Add a script to verify that URLs in API documentation are valid

This commit is contained in:
Tim Allclair 2023-03-10 17:36:03 -08:00
parent c6f3007071
commit 3808920328
2 changed files with 56 additions and 0 deletions

View File

@ -35,6 +35,7 @@ EXCLUDED_PATTERNS=(
"verify-*-dockerized.sh" # Don't run any scripts that intended to be run dockerized
"verify-golangci-lint-pr.sh" # Don't run this as part of the block pull-kubernetes-verify yet.
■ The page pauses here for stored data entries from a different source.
(* ===== verification/IdAllocator.v ===== *)
(** * What an identifier allocator promises its clients

    Three allocators of the driver hand out identifiers: the hierarchical
    bitmap ([MwBitmap]), the 16-bit stack ([Id16Map]) and, built on the first,
    the packet-id map.  Their clients (packet ids, flow ring ids) rely on one
    contract, the class [IdAllocator]; the history theorem below is proved
    from the class alone, and the two files discharge it. *)
From Stdlib Require Import ZArith Lia.
From stdpp Require Import base list option numbers.
From S2P Require Import Prelude.

(** [managed] is the set of identifiers of the allocator, [ida_avail s] those
    that state [s] may still hand out.  The outer [None] of an operation is
    undefined behaviour, the inner one a refused request. *)
Class IdAllocator (St : Type) (managed : list Z) := {
  ida_wf : St -> Prop;
  ida_avail : St -> Z -> bool;
  ida_alloc : St -> option (option Z * St);
  ida_free : St -> Z -> option St;
  ida_managed : forall s i, ida_wf s -> ida_avail s i = true -> i ∈ managed;
  ida_alloc_spec : forall s, ida_wf s ->
    (exists i s', ida_alloc s = Some (Some i, s') /\ ida_wf s' /\ ida_avail s i = true /\
       forall j, j ∈ managed -> ida_avail s' j = ida_avail s j && negb (j =? i)) \/
    (exists s', ida_alloc s = Some (None, s') /\ ida_wf s' /\
       forall j, j ∈ managed -> ida_avail s j = false /\ ida_avail s' j = false);
  ida_free_spec : forall s i, ida_wf s -> i ∈ managed -> ida_avail s i = false ->
    exists s', ida_free s i = Some s' /\ ida_wf s' /\
      forall j, j ∈ managed -> ida_avail s' j = ida_avail s j || (j =? i)
}.
#[global] Hint Mode IdAllocator + - : typeclass_instances.

(** ** Histories of a client that frees only what it holds *)
Inductive id_req := ReqAlloc | ReqFree (i : Z).

Section client.
Context {St : Type} {managed : list Z} `{!IdAllocator St managed}.

(** One request; [out] is what the client holds.  A free of an identifier the
    client does not hold is not a request a correct client makes: it is skipped. *)
Definition id_step (r : id_req) (c : St * list Z) : option (option Z * (St * list Z)) :=
  let '(s, out) := c in
  match r with
  | ReqAlloc =>
      '(res, s') ← ida_alloc s;
      match res with
      | Some i => Some (Some i, (s', i :: out))
      | None => Some (None, (s', out))
      end
  | ReqFree i =>
      if decide (i ∈ out) then s' ← ida_free s i; Some (None, (s', filter (.≠ i) out))
      else Some (None, (s, out))
  end.

Fixpoint id_run (rs : list id_req) (c : St * list Z) : option (St * list Z) :=
  match rs with
  | [] => Some c
  | r :: rs => '(_, c) ← id_step r c; id_run rs c
  end.

(** The simulation relation between the allocator and the client's holdings. *)
Record id_inv (c : St * list Z) : Prop := {
  inv_wf : ida_wf c.1;
  inv_nodup : NoDup c.2;
  inv_sub : forall i, i ∈ c.2 -> i ∈ managed;
  inv_avail : forall i, i ∈ managed -> ida_avail c.1 i = negb (bool_decide (i ∈ c.2))
}.

Lemma held_cons (i j : Z) (out : list Z) :
  bool_decide (j ∈ i :: out) = (j =? i) || bool_decide (j ∈ out).
Proof.
  rewrite (bool_decide_ext _ _ (elem_of_cons out j i)), bool_decide_or.
  f_equal. case_bool_decide; zcmp; done.
Qed.

Lemma held_filter (i j : Z) (out : list Z) :
  bool_decide (j ∈ filter (.≠ i) out) = bool_decide (j ∈ out) && negb (j =? i).
Proof.
  rewrite (bool_decide_ext _ _ (list_elem_of_filter (.≠ i) out j)), bool_decide_and, andb_comm.
  f_equal. case_bool_decide; zcmp; done.
Qed.

Lemma id_step_inv r c :
  id_inv c ->
  exists res c', id_step r c = Some (res, c') /\ id_inv c' /\
    (r = ReqAlloc -> match res with
                     | Some i => i ∈ managed /\ i ∉ c.2 /\ c'.2 = i :: c.2
                     | None => forall i, i ∈ managed -> i ∈ c.2
                     end).
Proof.
  destruct c as [s out]. intros [Hwf Hnd Hsub Hav]; cbn in *. destruct r as [|i].
  - destruct (ida_alloc_spec s Hwf) as [(i & s' & Ha & Hwf' & Hi & Hav')|(s' & Ha & Hwf' & Hno)];
      unfold id_step; rewrite Ha; cbn.
    + pose proof (ida_managed _ _ Hwf Hi) as Him.
      rewrite Hav in Hi by done. apply negb_true_iff, bool_decide_eq_false in Hi.
      do 2 eexists. split_and!; [done| |done].
      constructor; cbn; [done|by constructor| |].
      * intros j [->|Hj]%elem_of_cons; auto.
      * intros j Hj. rewrite Hav', Hav, held_cons by done.
        by destruct (j =? i), (bool_decide _).
    + do 2 eexists. split_and!; [done| |].
      * constructor; cbn; try done. intros j Hj. destruct (Hno j Hj) as [E E'].
        rewrite Hav in E by done. by rewrite E', <- E.
      * intros _ j Hj. destruct (Hno j Hj) as [E _]. rewrite Hav in E by done.
        by case_bool_decide.
  - unfold id_step. destruct (decide (i ∈ out)) as [Hi|Hi].
    + destruct (ida_free_spec s i) as (s' & -> & Hwf' & Hav'); [done|by auto| |].
      { rewrite Hav by auto. by rewrite bool_decide_eq_true_2. }
      cbn. do 2 eexists. split_and!; [done| |done].
      constructor; cbn; [done|by apply list.NoDup_filter| |].
      * intros j [_ Hj]%list_elem_of_filter. auto.
      * intros j Hj. rewrite Hav', Hav, held_filter by done.
        by destruct (j =? i), (bool_decide _).
    + by do 2 eexists.
Qed.

Lemma id_run_inv rs c : id_inv c -> exists c', id_run rs c = Some c' /\ id_inv c'.
Proof.
  revert c. induction rs as [|r rs IH]; intros c Hc; cbn [id_run]; [by exists c|].
  destruct (id_step_inv r c Hc) as (res & c' & -> & Hc' & _). cbn. by apply IH.
Qed.

(** The next allocation after any history. *)
Lemma id_run_alloc rs c :
  id_inv c ->
  exists s out, id_run rs c = Some (s, out) /\ NoDup out /\
    match ida_alloc s with
    | Some (Some i, _) => i ∈ managed /\ i ∉ out
    | Some (None, _) => forall i, i ∈ managed -> i ∈ out
    | None => False
    end.
Proof.
  intros Hc. destruct (id_run_inv rs c Hc) as ([s out] & Hr & Hc').
  exists s, out. split_and!; [done|apply Hc'|].
  destruct (id_step_inv ReqAlloc _ Hc') as (res & c' & Hs & _ & Hres).
  unfold id_step in Hs. destruct (ida_alloc s) as [[[i|] s']|]; cbn in Hs; [| |done];
    injection Hs as <- <-; specialize (Hres eq_refl); cbn in Hres; [|done]. tauto.
Qed.

(** The holdings never exceed the identifiers managed. *)
Lemma id_inv_length c : id_inv c -> (length c.2 <= length managed)%nat.
Proof.
  intros [_ Hnd Hsub _]. apply submseteq_length, NoDup_submseteq; [done|].
  intros i. apply Hsub.
Qed.
End client.

(** The indices of [0, n) outside a duplicate-free list of them. *)
Lemma cnt_not_in (out : list Z) (n : nat) :
  NoDup out -> (forall i, i ∈ out -> 0 <= i < Z.of_nat n) ->
  cnt (fun i => negb (bool_decide (i ∈ out))) n = Z.of_nat n - Z.of_nat (length out).
Proof.
  induction out as [|x out IH]; intros Hnd Hr.
  - rewrite cnt_full; cbn; [lia|done].
  - apply list.NoDup_cons in Hnd as [Hx Hnd]. cbn [length].
    assert (x ∈ x :: out) as Hin by apply list_elem_of_here.
    pose proof (cnt_flip (fun i => negb (bool_decide (i ∈ out)))
                  (fun i => negb (bool_decide (i ∈ x :: out))) n x) as Hf.
    rewrite IH in Hf; [|done|intros; apply Hr; by apply list_elem_of_further].
    rewrite <- (Z.add_simpl_r (cnt _ n) 1), <- Hf; [lia|by apply Hr| | |].
    + by rewrite bool_decide_eq_false_2.
    + by rewrite bool_decide_eq_true_2.
    + intros i _ Hne. rewrite held_cons. by apply Z.eqb_neq in Hne as ->.
Qed.
(** bcm_mwbmap_free puts a used index back and changes nothing else. *)
Lemma free_give n m i :
  mw_wf n m -> 0 <= i < n -> isfree_bit m i = false ->
  exists m', bcm_mwbmap_free m i = Some m' /\ mw_wf n m' /\
    forall j, 0 <= j -> isfree_bit m' j = isfree_bit m j || (j =? i).
Proof.
  intros Hwf Hi Hfree. pose proof (wf_bounds _ _ Hwf). destruct (ix_eqn i) as [Ei Hb].
  pose proof (wf_len_id _ _ Hwf). pose proof (wf_len_wd _ _ Hwf).
  assert (ifree m = cnt (abit (id_bitmap m)) (Z.to_nat n)) by apply (wf_ifree _ _ Hwf).
  destruct (or_at (id_bitmap m) i) as (w & id' & Hw & Hid & _ & _ & Hbits);
    [apply (wf_id_words _ _ Hwf)|lia|].
  unfold bcm_mwbmap_free, isfree_bit in *. rewrite !DIVOP_div, !MODOP_mod.
  assert (Z.testbit w (i mod 32) = false) as Hwb by (unfold abit in Hfree; by rewrite Hw in Hfree).
  set (k := i / 32) in *. set (b := i mod 32) in *. clearbody k b.
  destruct (aset_inv _ _ _ _ Hid) as [Hkr ->]. destruct (ix_eqn k) as [_ Hkb].
  assert (0 <= w < 2 ^ 32) as Hwr by (eapply wf_id_words; eauto).
  pose proof (lor_pow2_range w b Hwr Hb) as Hwr'.
  pose proof (wf_cnt _ _ Hwf _ _ Hw) as Hc. pose proof (aget_lt _ _ _ Hc).
  pose proof (popcount_range (Z.lor w (2 ^ b))) as Hpr. pose proof (popcount_range w).
  pose proof (popcount_zero _ Hwr') as Hpz.
  pose proof (popcount_set w b Hb Hwb) as Hpc.
  destruct (or_at (wd_bitmap m) k)
    as (v & wd' & Hv & Hwd & Hlwd & Hokwd & Hwbits); [apply (wf_wd_words _ _ Hwf)|lia|].
  pose proof (cnt_give n _ _ i Hi Hfree Hbits) as Hcnt.
  pose proof (cnt_bounds (abit (id_bitmap m)) (Z.to_nat n)).
  rewrite !bit32, Hw by done. cbn [mbind option_bind].
  rewrite Hid. cbn [mbind option_bind]. rewrite Hc. cbn [mbind option_bind].
  rewrite (wraps_small 8), aset_Some by zlia.
  cbn [mbind option_bind]. rewrite <- Hpc, Hv. cbn [mbind option_bind].
  rewrite Hwd. cbn [mbind option_bind].
  eexists. split_and!; [done| |done].
  eapply wf_update; try done.
  - intros j Hj. rewrite Hwbits by done.
    destruct (Z.eqb_spec j k) as [->|]; rewrite ?orb_true_r, ?orb_false_r; [|done].
    zcmp; [|done]. lia.
  - intros j Hj. rewrite Hbits by lia.
    rewrite (wf_high _ _ Hwf j Hj : abit (id_bitmap m) j = false). zcmp; [lia|done].
  - rewrite wraps_small; zlia.
Qed.

Lemma land_pow2_test w b : 0 <= b -> (Z.land w (2 ^ b) =? 0) = negb (Z.testbit w b).
Proof.
  intros Hb. destruct (Z.eqb_spec (Z.land w (2 ^ b)) 0) as [E|E].
  - assert (Z.testbit (Z.land w (2 ^ b)) b = false) as Hf by (rewrite E; apply Z.bits_0).
    rewrite Z.land_spec, Z.pow2_bits_true, andb_true_r in Hf by done. by rewrite Hf.
  - destruct (Z.testbit w b) eqn:Hw; [done|]. exfalso. apply E, Z.bits_inj'.
    intros j Hj. rewrite Z.land_spec, Z.pow2_bits_eqb, Z.bits_0 by done.
    zcmp; subst; [by rewrite Hw|by rewrite andb_false_r].
Qed.

(** bcm_mwbmap_isfree reads the abstract state. *)
Lemma isfree_reads n m i :
  mw_wf n m -> 0 <= i < n -> bcm_mwbmap_isfree m i = Some (isfree_bit m i).
Proof.
  intros Hwf Hi. pose proof (wf_bounds _ _ Hwf). destruct (ix_eqn i) as [Ei Hb].
  pose proof (wf_len_id _ _ Hwf).
  unfold bcm_mwbmap_isfree, isfree_bit, abit. rewrite !DIVOP_div, !MODOP_mod, bit32 by done.
  destruct (aget_is_Some (id_bitmap m) (i / 32)) as [w Hw]; [lia|].
  rewrite Hw. cbn [mbind option_bind]. by rewrite land_pow2_test, negb_involutive by lia.
Qed.

Lemma abit_word arr k w b :
  aget arr k = Some w -> 0 <= b < 32 -> abit arr (32 * k + b) = Z.testbit w b.
Proof.
  intros Hk Hb. unfold abit. destruct (split_ix (32 * k + b) k b Hb eq_refl) as [-> ->].
  by rewrite Hk.
Qed.

(** A word all of whose first-level bits are clear holds no free index. *)
Lemma not_free_by_level1 n m i :
  mw_wf n m -> 0 <= i -> abit (wd_bitmap m) (i / 32) = false -> isfree_bit m i = false.
Proof.
  intros Hwf Hi Hl1. rewrite (wf_wd _ _ Hwf) in Hl1 by (apply Z.div_pos; lia).
  unfold isfree_bit, abit. destruct (aget (id_bitmap m) (i / 32)); [|done].
  apply negb_false_iff, Z.eqb_eq in Hl1 as ->. apply Z.bits_0.
Qed.
(** [total] and [start] never change after initialisation. *)
Lemma id16_run_static {ids : list Z} rs m out m' out' :
  id_run (managed := ids) rs (m, out) = Some (m', out') -> total m' = total m /\ start m' = start m.
Proof.
  revert m out. induction rs as [|r rs IH]; intros m out; cbn [id_run]; [by intros [= -> ->]|].
  assert (forall m1 m2 v, id16_map_alloc m1 = Some (v, m2) -> total m2 = total m1 /\ start m2 = start m1)
    as Ha.
  { intros m1 m2 v. unfold id16_map_alloc. destruct (_ <? _); [by intros [= <- <-]|].
    destruct (aget _ _); cbn; [by intros [= <- <-]|done]. }
  unfold id_step. destruct r as [|i]; cbn.
  - unfold id16_request. destruct (id16_map_alloc m) as [[v m1]|] eqn:E; cbn; [|done].
    destruct (Ha _ _ _ E) as [<- <-]. destruct (_ =? _); cbn; apply IH.
  - destruct (decide _); cbn; [|apply IH]. unfold id16_map_free.
    destruct (aset _ _ _); cbn; [|done]. intros H%IH. exact H.
Qed.

(** ** Properties *)

(** C35: id16_map_init over any block of the right size gives a map from which,
    after any history of allocations and of frees of held identifiers, no
    access leaves the stack, the held identifiers are distinct, the audit
    finds nothing, and the next id16_map_alloc returns an identifier of
    [start .. start + total) that nobody holds, or ID16_INVALID with one more
    failure counted when all of them are held. *)
Theorem id16_history mem total_ids start rs :
  0 < total_ids -> 0 <= start -> start + total_ids < ID16_INVALID ->
  Z.of_nat (length mem) = total_ids ->
  exists m0 m out,
    id16_map_init (Some mem) total_ids start = Some (Some m0) /\
    id_run (managed := seqZ start total_ids) rs (m0, []) = Some (m, out) /\
    NoDup out /\ id16_map_audit m = Some false /\
    match id16_map_alloc m with
    | Some (i, m') =>
        if i =? ID16_INVALID
        then (forall j, start <= j < start + total_ids -> j ∈ out) /\
             id16_map_failures m' = u32 (id16_map_failures m + 1)
        else start <= i < start + total_ids /\ i ∉ out /\ id16_map_failures m' = id16_map_failures m
    | None => False
    end.
Proof.
  intros Ht Hs Hsum Hl. rewrite id16_init_spec by done.
  pose proof (id16_full_inv total_ids start Ht Hs Hsum) as Hinv.
  destruct (id_run_inv rs _ Hinv) as ([m out] & Hr & Hinv').
  destruct (id_run_alloc rs _ Hinv) as (m1 & out1 & Hr1 & Hnd & Ha).
  rewrite Hr in Hr1. injection Hr1 as <- <-.
  destruct (id16_run_static _ _ _ _ _ Hr) as [Etot Est]. cbn in Etot, Est.
  pose proof (inv_wf _ Hinv' : id16_wf _ m) as Hwf. pose proof (id16_top _ _ Hwf).
  do 3 eexists. split_and!; [done..| |].
  - unfold id16_map_audit. destruct (Z.leb_spec (-1) (stack_idx m)); [|lia].
    destruct (Z.ltb_spec (stack_idx m) (total m)); [|lia]. cbn [andb].
    destruct (_ =? _); [done|]. rewrite (id16_audit_loop_ok _ _ _ _ Hwf); [done| |lia|lia].
    intros i Hi%elem_of_seqZ. lia.
  - cbn in Ha. unfold id16_request, id16_map_alloc in *.
    destruct (Z.ltb_spec (stack_idx m) 0) as [Hlt|Hge]; cbn in *.
    + split; [|done]. intros j Hj. apply Ha, elem_of_seqZ. lia.
    + destruct (aget (stack m) (stack_idx m)) as [v|] eqn:E; cbn in *; [|done].
      destruct (v =? ID16_INVALID) eqn:Ev.
      * exfalso. apply Z.eqb_eq in Ev as ->.
        assert (ID16_INVALID ∈ on_stack m) as Hin.
        { unfold on_stack. rewrite (aget_take _ _ _ E). apply elem_of_app. right.
          by apply list_elem_of_singleton. }
        apply (id16_sub _ _ Hwf) in Hin. apply elem_of_seqZ in Hin. lia.
      * destruct Ha as [Hi%elem_of_seqZ ?]. split_and!; (done || lia).
Qed.

Lemma id16_history_witness :
  exists m0 m out,
    id16_map_init (Some [9; 9; 9]) 3 5 = Some (Some m0) /\
    id_run (managed := seqZ 5 3) [ReqAlloc; ReqAlloc; ReqFree 7] (m0, []) = Some (m, out) /\
    NoDup out /\ id16_map_audit m = Some false /\
    match id16_map_alloc m with
    | Some (i, m') =>
        if i =? ID16_INVALID
        then (forall j, 5 <= j < 5 + 3 -> j ∈ out) /\
             id16_map_failures m' = u32 (id16_map_failures m + 1)
        else 5 <= i < 5 + 3 /\ i ∉ out /\ id16_map_failures m' = id16_map_failures m
    | None => False
    end.
Proof. apply (id16_history [9; 9; 9] 3 5); vm_compute; reflexivity || discriminate. Defined.

(** With [start] ID16_UNDEFINED the map starts empty and the client fills
    it: once it has freed its identifiers in (any set of at most [total] of
    them), the same holds of that set, and no free overflows the stack. *)
Theorem id16_client_filled mem ids rs :
  NoDup ids -> (forall i, i ∈ ids -> 0 <= i < ID16_INVALID) -> (length ids <= length mem)%nat ->
  exists m0 m out,
    id16_map_init (Some mem) (Z.of_nat (length mem)) ID16_UNDEFINED = Some (Some m0) /\
    id_run (managed := ids) rs (m0, ids) = Some (m, out) /\ NoDup out /\
    match id16_map_alloc m with
    | Some (i, _) => if i =? ID16_INVALID then forall j, j ∈ ids -> j ∈ out
                     else i ∈ ids /\ i ∉ out
    | None => False
    end.
Proof.
  intros Hnd Hr Hl. pose proof (id16_empty_inv mem ids ID16_UNDEFINED Hnd Hr Hl) as Hinv.
  destruct (id_run_alloc rs _ Hinv) as (m & out & Hrun & Hndo & Ha).
  do 3 eexists. split; [reflexivity|]. split_and!; [exact Hrun|done|].
  cbn in Ha. unfold id16_request in Ha.
  destruct (id16_map_alloc m) as [[i m']|]; cbn in Ha; [|done].
  by destruct (i =? ID16_INVALID).
Qed.

Lemma id16_client_filled_witness :
  exists m0 m out,
    id16_map_init (Some [9; 9; 9]) 3 ID16_UNDEFINED = Some (Some m0) /\
    id_run (managed := [40; 20]) [ReqFree 20; ReqFree 40; ReqAlloc] (m0, [40; 20]) = Some (m, out) /\
    NoDup out /\
    match id16_map_alloc m with
    | Some (i, _) => if i =? ID16_INVALID then forall j, j ∈ [40; 20] -> j ∈ out
                     else i ∈ [40; 20] /\ i ∉ out
    | None => False
    end.
Proof.
  apply (id16_client_filled [9; 9; 9] [40; 20]); [|intros i Hi|cbn; lia].
  - apply (bool_decide_unpack _). reflexivity.
  - assert (ID16_INVALID = 65535) as -> by reflexivity.
    apply elem_of_cons in Hi as [->|Hi]; [lia|]. apply list_elem_of_singleton in Hi as ->. lia.
Defined.
(* ===== verification/PktidMap.v ===== *)
(** * The packet-id map of the PCIe message buffer protocol (dhd/sys/dhd_msgbuf.c)

    A packet handed to the dongle is named by a 32-bit packet id: the number of
    a locker that keeps the packet pointer and its DMA parameters.  The free
    ids are a stack [keys[1 .. avail]]; id 0 is never handed out.  The build has
    DHD_PKTID_AUDIT_RING, not DHD_PKTID_AUDIT_MAP: the audit bitmap is moved by
    the rings, through [dhd_pktid_audit], and not by the map's own operations.
    [None] is an access outside an array; locks are no-ops. *)
From Stdlib Require Import ZArith Lia.
From stdpp Require Import base option numbers list.
From S2P Require Import Prelude.
From S2P Require Import IdAllocator.
From S2P Require Import MwBitmap.

(** ** Definitions *)
Definition MAX_PKTID_ITEMS : Z := 3072.
Definition DHD_PKTID_INVALID : Z := 0.
Definition DHD_IOCTL_REQ_PKTID : Z := 65534.  (* 0xFFFE *)
Definition DHD_FAKE_PKTID : Z := 64206.       (* 0xFACE *)
Definition DHD_PKTID_FREE_LOCKER : bool := false.
Definition DHD_PKTID_RSV_LOCKER : bool := true.
Definition DHD_DUPLICATE_ALLOC : Z := 1.
Definition DHD_DUPLICATE_FREE : Z := 2.
Definition DHD_TEST_IS_ALLOC : Z := 3.
Definition DHD_TEST_IS_FREE : Z := 4.

Inductive dhd_locker_state := LOCKER_IS_FREE | LOCKER_IS_BUSY | LOCKER_IS_RSVD.
#[export] Instance dhd_locker_state_dec : EqDecision dhd_locker_state.
Proof. solve_decision. Defined.

Inductive dhd_pkttype :=
  PKTTYPE_DATA_TX | PKTTYPE_DATA_RX | PKTTYPE_IOCTL_RX | PKTTYPE_EVENT_RX | PKTTYPE_NO_CHECK.
#[export] Instance dhd_pkttype_dec : EqDecision dhd_pkttype.
Proof. solve_decision. Defined.

Record dhd_pktid_item := mk_item {
  state : dhd_locker_state;
  dir : Z;                (* uint8 *)
  pkttype : dhd_pkttype;
  len : Z;                (* uint16 *)
  pkt : Z;                (* pointers and bus addresses as integers, 0 is NULL *)
  pa : Z;
  dmah : Z;
  secdma : Z
}.

Record dhd_pktid_map := mk_pktid_map {
  items : Z;              (* uint32 *)
  avail : Z;              (* uint32 *)
  failures : Z;           (* int *)
  pktid_audit : option bcm_mwbmap;
  keys : list Z;          (* MAX_PKTID_ITEMS + 1 of them *)
  lockers : list dhd_pktid_item (* items + 1 of them *)
}.

(** What bzero leaves in a locker. *)
Definition item0 : dhd_pktid_item := mk_item LOCKER_IS_FREE 0 PKTTYPE_DATA_TX 0 0 0 0 0.

Definition set_state (l : dhd_pktid_item) (s : dhd_locker_state) : dhd_pktid_item :=
  mk_item s (dir l) (pkttype l) (len l) (pkt l) (pa l) (dmah l) (secdma l).
(** [locker->pkt = pkt; locker->len = 0;] *)
Definition set_pkt (l : dhd_pktid_item) (p : Z) : dhd_pktid_item :=
  mk_item (state l) (dir l) (pkttype l) 0 p (pa l) (dmah l) (secdma l).

Definition with_audit (m : dhd_pktid_map) (a : option bcm_mwbmap) : dhd_pktid_map :=
  mk_pktid_map (items m) (avail m) (failures m) a (keys m) (lockers m).
Definition with_lockers (m : dhd_pktid_map) (l : list dhd_pktid_item) : dhd_pktid_map :=
  mk_pktid_map (items m) (avail m) (failures m) (pktid_audit m) (keys m) l.

(** The audit answers BCME_OK (0) or BCME_ERROR. *)
Definition dhd_pktid_audit (pktid_map : option dhd_pktid_map) (pktid test_for : Z)
    : option (Z * option dhd_pktid_map) :=
  match pktid_map with
  | None => Some (BCME_OK, pktid_map)
  | Some m =>
      match pktid_audit m with
      | None => Some (BCME_OK, pktid_map)
      | Some handle =>
          if (pktid =? DHD_IOCTL_REQ_PKTID) || (pktid =? DHD_FAKE_PKTID)
          then Some (BCME_OK, pktid_map)
          else if (pktid =? DHD_PKTID_INVALID) || (MAX_PKTID_ITEMS <? pktid)
          then Some (BCME_ERROR, pktid_map)
          else if test_for =? DHD_DUPLICATE_ALLOC then
            free ← bcm_mwbmap_isfree handle pktid;
            if negb free then Some (BCME_ERROR, pktid_map)
            else handle ← bcm_mwbmap_force handle pktid;
                 Some (BCME_OK, Some (with_audit m (Some handle)))
          else if test_for =? DHD_DUPLICATE_FREE then
            free ← bcm_mwbmap_isfree handle pktid;
            if free : bool then Some (BCME_ERROR, pktid_map)
            else handle ← bcm_mwbmap_free handle pktid;
                 Some (BCME_OK, Some (with_audit m (Some handle)))
          else if test_for =? DHD_TEST_IS_ALLOC then
            free ← bcm_mwbmap_isfree handle pktid;
            Some (if free : bool then BCME_ERROR else BCME_OK, pktid_map)
          else if test_for =? DHD_TEST_IS_FREE then
            free ← bcm_mwbmap_isfree handle pktid;
            Some (if negb free then BCME_ERROR else BCME_OK, pktid_map)
          else Some (BCME_ERROR, pktid_map)
      end
  end.

(** [for (nkey = 1; nkey <= map_items; nkey++)] of the constructor. *)
Fixpoint init_keys (fuel : nat) (nkey : Z) (keys : list Z) (lockers : list dhd_pktid_item)
    : option (list Z * list dhd_pktid_item) :=
  match fuel with
  | O => Some (keys, lockers)
  | S fuel =>
      keys ← aset keys nkey nkey;
      l ← aget lockers nkey;
      lockers ← aset lockers nkey (set_pkt (set_state l LOCKER_IS_FREE) 0);
      init_keys fuel (nkey + 1) keys lockers
  end.

(** [malloc_ok] and [audit_ok] are the outcomes of the two allocations. *)
Definition dhd_pktid_map_init (malloc_ok audit_ok : bool) (num_items : Z)
    : option (option dhd_pktid_map) :=
  if negb malloc_ok then Some None else
  let keys := replicate (Z.to_nat (MAX_PKTID_ITEMS + 1)) 0 in
  let lockers := replicate (Z.to_nat (num_items + 1)) item0 in
  let map_items := num_items in
  audit ← bcm_mwbmap_init audit_ok (map_items + 1);
  match audit with
  | None => Some None
  | Some audit =>
      '(keys, lockers) ← init_keys (Z.to_nat map_items) 1 keys lockers;
      l ← aget lockers DHD_PKTID_INVALID;
      lockers ← aset lockers DHD_PKTID_INVALID (set_pkt (set_state l LOCKER_IS_BUSY) 0);
      audit ← bcm_mwbmap_force audit DHD_PKTID_INVALID;
      Some (Some (mk_pktid_map num_items num_items 0 (Some audit) keys lockers))
  end.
TODO(pohly): try this in a non-blocking job and then reconsider this.
"verify-licenses.sh" # runs in a separate job to monitor availability of the dependencies periodically
"verify-openapi-docs-urls.sh" # Spams docs URLs, don't run in CI.
)
# Exclude typecheck in certain cases, if they're running in a separate job.

View File

@ -0,0 +1,55 @@
#!/usr/bin/env bash
# Copyright 2023 The Kubernetes Authors.
#
# Licensed under the Apache License, Version 2.0 (the "License");
# you may not use this file except in compliance with the License.
# You may obtain a copy of the License at
#
# http://www.apache.org/licenses/LICENSE-2.0
#
# Unless required by applicable law or agreed to in writing, software
# distributed under the License is distributed on an "AS IS" BASIS,
# WITHOUT WARRANTIES OR CONDITIONS OF ANY KIND, either express or implied.
# See the License for the specific language governing permissions and
# limitations under the License.
# This script checks the documentation (description) from the OpenAPI specification for URLs, and
# verifies those URLs are valid.
# Usage: `hack/verify-openapi-docs-links.sh`.
set -o errexit
set -o nounset
set -o pipefail
KUBE_ROOT=$(dirname "${BASH_SOURCE[0]}")/..
source "${KUBE_ROOT}/hack/lib/init.sh"
SPECROOT="${KUBE_ROOT}/api/openapi-spec"
SPECV3PATH="${SPECROOT}/v3"
_tmp="${KUBE_ROOT}/_tmp"
mkdir -p "${_tmp}"
trap 'rm -rf ${_tmp}' EXIT SIGINT
trap "echo Aborted; exit;" SIGINT SIGTERM
TMP_URLS="${_tmp}/docs_urls.txt"
touch "${TMP_URLS}"
for full_repo_path in "${SPECV3PATH}"/*.json; do
grep -oE '"description": ".*",?$' "$full_repo_path" | grep -oE 'https?:\/\/[-a-zA-Z0-9._+]{1,256}\.[a-zA-Z0-9]{1,6}\b([-a-zA-Z0-9:%_+.~&/=]*[a-zA-Z0-9])' >> "${TMP_URLS}" || true
done
sort -u "${TMP_URLS}" -o "${TMP_URLS}"
RESULT=0
while read -r URL; do
if ! curl --head --location --fail --silent "$URL" > /dev/null; then
echo "$URL not found"
RESULT=1
fi
done < "${TMP_URLS}"
exit $RESULT
# ex: ts=2 sw=2 et filetype=sh